(* ===== verification/DmlSpec.v ===== *)
(** * What the writing operators do to a table (processor/operators/dml.rs)

    A table of scalar columns is a list of maps from row ids to values; the writing
    operators are described by what they do to those maps.  Built on what a column
    promises for a single write (ColumnSpec). *)
From stdpp Require Import base list gmap strings numbers.
From Stdlib Require Import ZArith Lia Bool.
From S2P Require Import Prelude Codec Codecs RowVersion TxnManager PageFile Stats Column ColumnSpec ColumnBatch ColumnScan Operators Joins TableStore TableStoreSpec Dml.
Open Scope nat_scope.

Section dml.
Context {I Expr : Type} (ops : IndexOps I) (debug display : Value → list Z) (from_utf8_lossy : list Z → list Z) (as_f32 : Z → Z).
Context (eval : Expr → option RecordBatch → nat → outcome ArrowArray).
Context (table_name : list Z) (pk_idx : option nat) (has_fts : bool) (vec_dim : option nat).
Local Abbreviation State := (DmlState I).
Local Abbreviation st_w s := (tt_w (dml_tx s)).

(** ** A table as maps *)

(** A value a column of this type can take without the overflow file. *)
Definition plain (t : LogicalType) (v : Value) : Prop :=
  value_ok v ∧ match v with VString s => length s < 64 | _ => True end ∧ (v = VNull ∨ is_Some (stored t v)).
Definition column_holds (tx : Z) (room : nat) (h : Held) : Prop :=
  column_ok room (h_col h) ∧ scalar (data_type (h_col h)) = true ∧ represents from_utf8_lossy (h_col h) tx (h_map h).
Definition table_holds (room : nat) (s : State) (ts : list LogicalType) (ms : list (gmap Z Value)) : Prop :=
  ∃ hs, t_columns (dml_table s) = map held_column hs ∧ map (λ h, data_type (h_col h)) hs = ts ∧ map h_map hs = ms ∧ Forall (column_holds (w_tx_id (st_w s)) room) hs.
(** The same transaction, which may write at least what it could. *)
Definition same_tx (s s' : State) : Prop :=
  w_tx_id (st_w s') = w_tx_id (st_w s) ∧ (rv_wf (w_versions (st_w s)) → rv_wf (w_versions (st_w s')) ∧ ∀ q, may_write (st_w s) q → may_write (st_w s') q).
(** Everything but the columns and the transaction. *)
Definition same_rest (s s' : State) : Prop :=
  pk_index s' = pk_index s ∧ index_mutations s' = index_mutations s ∧ num_rows_cat s' = num_rows_cat s ∧
  next_row_id (dml_table s') = next_row_id (dml_table s) ∧ t_cardinality (dml_table s') = t_cardinality (dml_table s) ∧ length (t_columns (dml_table s')) = length (t_columns (dml_table s)).


Lemma same_tx_refl s : same_tx s s.
Proof using. done. Qed.
Lemma same_tx_trans s1 s2 s3 : same_tx s1 s2 → same_tx s2 s3 → same_tx s1 s3.
Proof using. intros [H1 H2] [H3 H4]. split; [congruence|]. intros Hw. destruct (H2 Hw) as [Hw' Hm]. destruct (H4 Hw') as [? ?]. split; [done|]. auto. Qed.
Lemma same_rest_trans s1 s2 s3 : same_rest s1 s2 → same_rest s2 s3 → same_rest s1 s3.
Proof using. unfold same_rest. intros (? & ? & ? & ? & ? & ?) (? & ? & ? & ? & ? & ?). split_and!; (etransitivity; eassumption). Qed.


Lemma column_ok_less room room' c : room' ≤ room → column_ok room c → column_ok room' c.
Proof using. intros Hr [K1 K2 K3 K4 K5 K6]. constructor; try done. unfold overflow_ok in *. destruct (overflow_fh c); [|done]. destruct K3 as (? & ? & ?). split_and!; [done|done|lia]. Qed.
Lemma plain_storable t c v : data_type c = t → plain t v → storable c v.
Proof using. intros <- (H1 & H2 & H3). split_and!; [done| |done]. destruct v; try done. by left. Qed.

Lemma cell_value_holds room s ts ms i id m v : table_holds room s ts ms → ms !! i = Some m → m !! id = Some v → cell_value from_utf8_lossy s i id = Ok v.
Proof using.
  intros (hs & Hc & _ & <- & Hh) Hm Hv. change (map h_map hs) with (h_map <$> hs) in Hm. apply list_lookup_fmap_Some in Hm as (h & -> & Eh). unfold cell_value. rewrite Hc. change (map held_column hs) with (held_column <$> hs). rewrite list_lookup_fmap, Eh. cbn.
  destruct (Forall_lookup_1 _ _ _ _ Hh Eh) as (Hok & Hsc & Hrep). eapply holds_get; [exact Hok|done|]. by apply Hrep.
Qed.
(** * swscale_bench: the concurrent benchmarking engine of [main.cpp]

    A shallow embedding of [thread_target], [execute] and [main], with the
    interleaving of the worker threads made explicit: a run is a shared
    state (the two atomics of [execute]), one local state per worker, and a
    schedule that picks which worker performs its next operation.

    The conversion library (libswscale / libavutil) is outside the
    repository; its answers are supplied by an oracle that may depend on
    the calling thread and on everything that happened before. Whether a
    thread can be started is the platform's answer, supplied likewise. *)

From Stdlib Require Import ZArith Lia List Bool QArith.
From stdpp Require Import base list.

Local Open Scope Z_scope.

(** ** Machine integers *)

Definition INT_MIN : Z := -2147483648.
Definition INT_MAX : Z := 2147483647.
Definition UINT_MAX : Z := 4294967295.

(** Arithmetic on [unsigned] is modulo 2^32. *)
Definition to_unsigned (z : Z) : Z := z mod 4294967296.

(** [static_cast<int>] of an unsigned value, and the two's complement
    wrap-around of [std::atomic_int] arithmetic. *)
Definition to_int (z : Z) : Z := (z + 2147483648) mod 4294967296 - 2147483648.

Definition int_range (z : Z) : Prop := INT_MIN <= z <= INT_MAX.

## Problem to solve
Your task is to output the full set of records exactly as presented.

## Exercise result
(* ===== verification/DmlSpec.v ===== *)
(** * What the writing operators do to a table (processor/operators/dml.rs)

    A table of scalar columns is a list of maps from row ids to values; the writing
    operators are described by what they do to those maps.  Built on what a column
    promises for a single write (ColumnSpec). *)
From stdpp Require Import base list gmap strings numbers.
From Stdlib Require Import ZArith Lia Bool.
From S2P Require Import Prelude Codec Codecs RowVersion TxnManager PageFile Stats Column ColumnSpec ColumnBatch ColumnScan Operators Joins TableStore TableStoreSpec Dml.
Open Scope nat_scope.

Section dml.
Context {I Expr : Type} (ops : IndexOps I) (debug display : Value → list Z) (from_utf8_lossy : list Z → list Z) (as_f32 : Z → Z).
Context (eval : Expr → option RecordBatch → nat → outcome ArrowArray).
Context (table_name : list Z) (pk_idx : option nat) (has_fts : bool) (vec_dim : option nat).
Local Abbreviation State := (DmlState I).
Local Abbreviation st_w s := (tt_w (dml_tx s)).

(** ** A table as maps *)

(** A value a column of this type can take without the overflow file. *)
Definition plain (t : LogicalType) (v : Value) : Prop :=
  value_ok v ∧ match v with VString s => length s < 64 | _ => True end ∧ (v = VNull ∨ is_Some (stored t v)).
Definition column_holds (tx : Z) (room : nat) (h : Held) : Prop :=
  column_ok room (h_col h) ∧ scalar (data_type (h_col h)) = true ∧ represents from_utf8_lossy (h_col h) tx (h_map h).
Definition table_holds (room : nat) (s : State) (ts : list LogicalType) (ms : list (gmap Z Value)) : Prop :=
  ∃ hs, t_columns (dml_table s) = map held_column hs ∧ map (λ h, data_type (h_col h)) hs = ts ∧ map h_map hs = ms ∧ Forall (column_holds (w_tx_id (st_w s)) room) hs.
(** The same transaction, which may write at least what it could. *)
Definition same_tx (s s' : State) : Prop :=
  w_tx_id (st_w s') = w_tx_id (st_w s) ∧ (rv_wf (w_versions (st_w s)) → rv_wf (w_versions (st_w s')) ∧ ∀ q, may_write (st_w s) q → may_write (st_w s') q).
(** Everything but the columns and the transaction. *)
Definition same_rest (s s' : State) : Prop :=
  pk_index s' = pk_index s ∧ index_mutations s' = index_mutations s ∧ num_rows_cat s' = num_rows_cat s ∧
  next_row_id (dml_table s') = next_row_id (dml_table s) ∧ t_cardinality (dml_table s') = t_cardinality (dml_table s) ∧ length (t_columns (dml_table s')) = length (t_columns (dml_table s)).


Lemma same_tx_refl s : same_tx s s.
Proof using. done. Qed.
Lemma same_tx_trans s1 s2 s3 : same_tx s1 s2 → same_tx s2 s3 → same_tx s1 s3.
Proof using. intros [H1 H2] [H3 H4]. split; [congruence|]. intros Hw. destruct (H2 Hw) as [Hw' Hm]. destruct (H4 Hw') as [? ?]. split; [done|]. auto. Qed.
Lemma same_rest_trans s1 s2 s3 : same_rest s1 s2 → same_rest s2 s3 → same_rest s1 s3.
Proof using. unfold same_rest. intros (? & ? & ? & ? & ? & ?) (? & ? & ? & ? & ? & ?). split_and!; (etransitivity; eassumption). Qed.


Lemma column_ok_less room room' c : room' ≤ room → column_ok room c → column_ok room' c.
Proof using. intros Hr [K1 K2 K3 K4 K5 K6]. constructor; try done. unfold overflow_ok in *. destruct (overflow_fh c); [|done]. destruct K3 as (? & ? & ?). split_and!; [done|done|lia]. Qed.
Lemma plain_storable t c v : data_type c = t → plain t v → storable c v.
Proof using. intros <- (H1 & H2 & H3). split_and!; [done| |done]. destruct v; try done. by left. Qed.

Lemma cell_value_holds room s ts ms i id m v : table_holds room s ts ms → ms !! i = Some m → m !! id = Some v → cell_value from_utf8_lossy s i id = Ok v.
Proof using.
  intros (hs & Hc & _ & <- & Hh) Hm Hv. change (map h_map hs) with (h_map <$> hs) in Hm. apply list_lookup_fmap_Some in Hm as (h & -> & Eh). unfold cell_value. rewrite Hc. change (map held_column hs) with (held_column <$> hs). rewrite list_lookup_fmap, Eh. cbn.
  destruct (Forall_lookup_1 _ _ _ _ Hh Eh) as (Hok & Hsc & Hrep). eapply holds_get; [exact Hok|done|]. by apply Hrep.
Qed.
(** * swscale_bench: the concurrent benchmarking engine of [main.cpp]

    A shallow embedding of [thread_target], [execute] and [main], with the
    interleaving of the worker threads made explicit: a run is a shared
    state (the two atomics of [execute]), one local state per worker, and a
    schedule that picks which worker performs its next operation.

    The conversion library (libswscale / libavutil) is outside the
    repository; its answers are supplied by an oracle that may depend on
    the calling thread and on everything that happened before. Whether a
    thread can be started is the platform's answer, supplied likewise. *)

From Stdlib Require Import ZArith Lia List Bool QArith.
From stdpp Require Import base list.

Local Open Scope Z_scope.

(** ** Machine integers *)

Definition INT_MIN : Z := -2147483648.
Definition INT_MAX : Z := 2147483647.
Definition UINT_MAX : Z := 4294967295.

(** Arithmetic on [unsigned] is modulo 2^32. *)
Definition to_unsigned (z : Z) : Z := z mod 4294967296.

(** [static_cast<int>] of an unsigned value, and the two's complement
    wrap-around of [std::atomic_int] arithmetic. *)
Definition to_int (z : Z) : Z := (z + 2147483648) mod 4294967296 - 2147483648.

Definition int_range (z : Z) : Prop := INT_MIN <= z <= INT_MAX.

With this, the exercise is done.